Un terzo modo di incontro con Cristo avviene nella comunità cristiana. Grazie alla Parola che ci raduna, ai sacramenti che ci rendono parte della Chiesa, in particolare l’Eucaristia, noi non siamo solo un insieme di persone, come fossimo soci – che so… – di una bocciofila o di un circolo culturale. No, noi siamo Chiesa, siamo il Corpo di Cristo e perciò dentro la Chiesa incontriamo il Signore.
Infine c’è una quarta maniera di incontrare Cristo, che l’anno santo della misericordia (e non dimentichiamo che questa è la domenica della misericordia) ci ricorda spesso: la presenza di Gesù nel povero, nel fratello bisognoso. Ricordiamo tutti la parabola del giudizio finale: «ho avuto fame e mi avete dato da mangiare, ho avuto sete e mi avete dato da bere, ero straniero e mi avete accolto, nudo e mi avete vestito, malato e mi avete visitato, ero in carcere e siete venuti a trovarmi» (Mt 25,35-36). Ecco dove incontrare Cristo.

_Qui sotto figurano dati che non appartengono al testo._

(** *** The breakeven constant of [calculations.ts] *)

(** In [calculations.ts] the constant is the quotient of the two pricing
    constants, and that quotient is exactly 3000. *)
Lemma BREAKEVEN_CREDITS_derived :
  BREAKEVEN_CREDITS = (M365_COPILOT_COST / PAYG_RATE)%js /\
  (#30 / lit 0.01)%js = #3000%js.
Proof. split; [reflexivity | vm_compute; reflexivity]. Qed.

End CalculationsFacts.

(** ** The rollout projector: stages and interpolation *)

Module RolloutFacts.
Import Rollout RolloutSpec.

Lemma increasing_cons a stages :
  increasing (a :: stages) = true ->
  Forall (fun b => Stage.month a < Stage.month b) stages /\ increasing stages = true.
Proof.
  revert a. induction stages as [|b stages IH]; intros a H.
  - split; [constructor | reflexivity].
  - simpl in H. apply andb_true_iff in H. destruct H as [Hab Hrest].
    apply Z.ltb_lt in Hab. destruct (IH b Hrest) as [Hb Hinc].
    split; [|exact Hrest]. constructor; [exact Hab|].
    eapply Forall_impl; [|exact Hb]. simpl. intros c Hc. lia.
Qed.

(** Strictly increasing anchor months identify the stage. *)
Lemma increasing_month_inj stages b b' :
  increasing stages = true -> In b stages -> In b' stages ->
  Stage.month b = Stage.month b' -> b = b'.
Proof.
  induction stages as [|a stages IH]; intros Hinc Hb Hb' Hm; [contradiction|].
  destruct (increasing_cons _ _ Hinc) as [Hall Hinc'].
  rewrite Forall_forall in Hall.
  destruct Hb as [<-|Hb], Hb' as [<-|Hb']; auto.
  - specialize (Hall _ Hb'). lia.
  - specialize (Hall _ Hb). lia.
Qed.

Lemma last_item_cons {A : Type} (x y : A) l :
  last_item (x :: y :: l) = last_item (y :: l).
Proof. reflexivity. Qed.

Lemma last_item_In {A : Type} (l : list A) x : last_item l = Some x -> In x l.
Proof.
  induction l as [|a [|b l] IH]; intros H.
  - discriminate.
  - injection H as <-. now left.
  - rewrite last_item_cons in H. right. auto.
Qed.

Lemma last_item_none {A : Type} (l : list A) : last_item l = None -> l = [].
Proof.
  induction l as [|a [|b l] IH]; intros H; [reflexivity | discriminate |].
  rewrite last_item_cons in H. specialize (IH H). discriminate.
Qed.

Lemma last_item_snoc {A : Type} (xs : list A) a : last_item (xs ++ [a]) = Some a.
Proof.
  induction xs as [|x xs IH]; [reflexivity|].
  simpl. destruct (xs ++ [a]) eqn:E; [|exact IH].
  destruct xs; discriminate.
Qed.

(** Scanning the reversed list for the first match finds the last match. *)
Lemma find_rev_last {A : Type} (p : A -> bool) l :
  find p (rev l) = last_item (filter p l).
Proof.
  induction l as [|a l IH] using rev_ind; [reflexivity|].
  rewrite rev_app_distr, filter_app. simpl.
  destruct (p a) eqn:Ha.
  - now rewrite last_item_snoc.
  - now rewrite app_nil_r.
Qed.

Lemma last_item_stagesBefore stages M b :
  increasing stages = true ->
  last_item (stagesBefore stages M) = Some b -> latestBefore stages M b.
Proof.
  unfold stagesBefore, latestBefore.
  induction stages as [|a stages IH]; intros Hinc H; [discriminate|].
  destruct (increasing_cons _ _ Hinc) as [Hall Hinc'].
  rewrite Forall_forall in Hall. simpl in H.
  destruct (Stage.month a <=? M) eqn:Ha.
  - apply Z.leb_le in Ha.
    destruct (filter (fun s => Stage.month s <=? M) stages) as [|y f] eqn:Hf.
    + injection H as <-. split; [now left|]. split; [exact Ha|].
      intros s [<-|Hs] Hle; [lia|].
      assert (Hin : In s (filter (fun s => Stage.month s <=? M) stages))
        by (apply filter_In; split; [exact Hs | now apply Z.leb_le]).
      rewrite Hf in Hin. contradiction.
    + rewrite last_item_cons in H. destruct (IH Hinc' H) as (Hin & Hle & Hmax).
      split; [now right|]. split; [exact Hle|].
      intros s [<-|Hs] Hs'; [specialize (Hall _ Hin); lia | auto].
  - apply Z.leb_gt in Ha. destruct (IH Hinc' H) as (Hin & Hle & Hmax).
    split; [now right|]. split; [exact Hle|].
    intros s [<-|Hs] Hs'; [lia | auto].
Qed.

In conclusione, dobbiamo essere riconoscenti verso l’apostolo Tommaso che con il suo dubbio ci ha permesso di capire come noi possiamo essere credenti nel Risorto; dobbiamo dire grazie a Luca e agli altri evangelisti che attraverso il Vangelo ci danno la possibilità di incontrare Gesù; dobbiamo essere grati al Signore per i sacramenti che ci rendono Chiesa, suo Corpo; dobbiamo avere il cuore pieno di gratitudine verso la Chiesa e, in particolare, verso i santi come p. Leopoldo e sant’Antonio che ne sono l’espressione più vera, perché ci permette di incontrare il Signore e di vivere il Vangelo; e, infine, dobbiamo rivolgere il nostro ringraziamento ai poveri perché sono la presenza di Cristo. Questi sono i motivi che ci fanno celebrare questa Eucaristia pasquale come festa di ringraziamento e di gioia.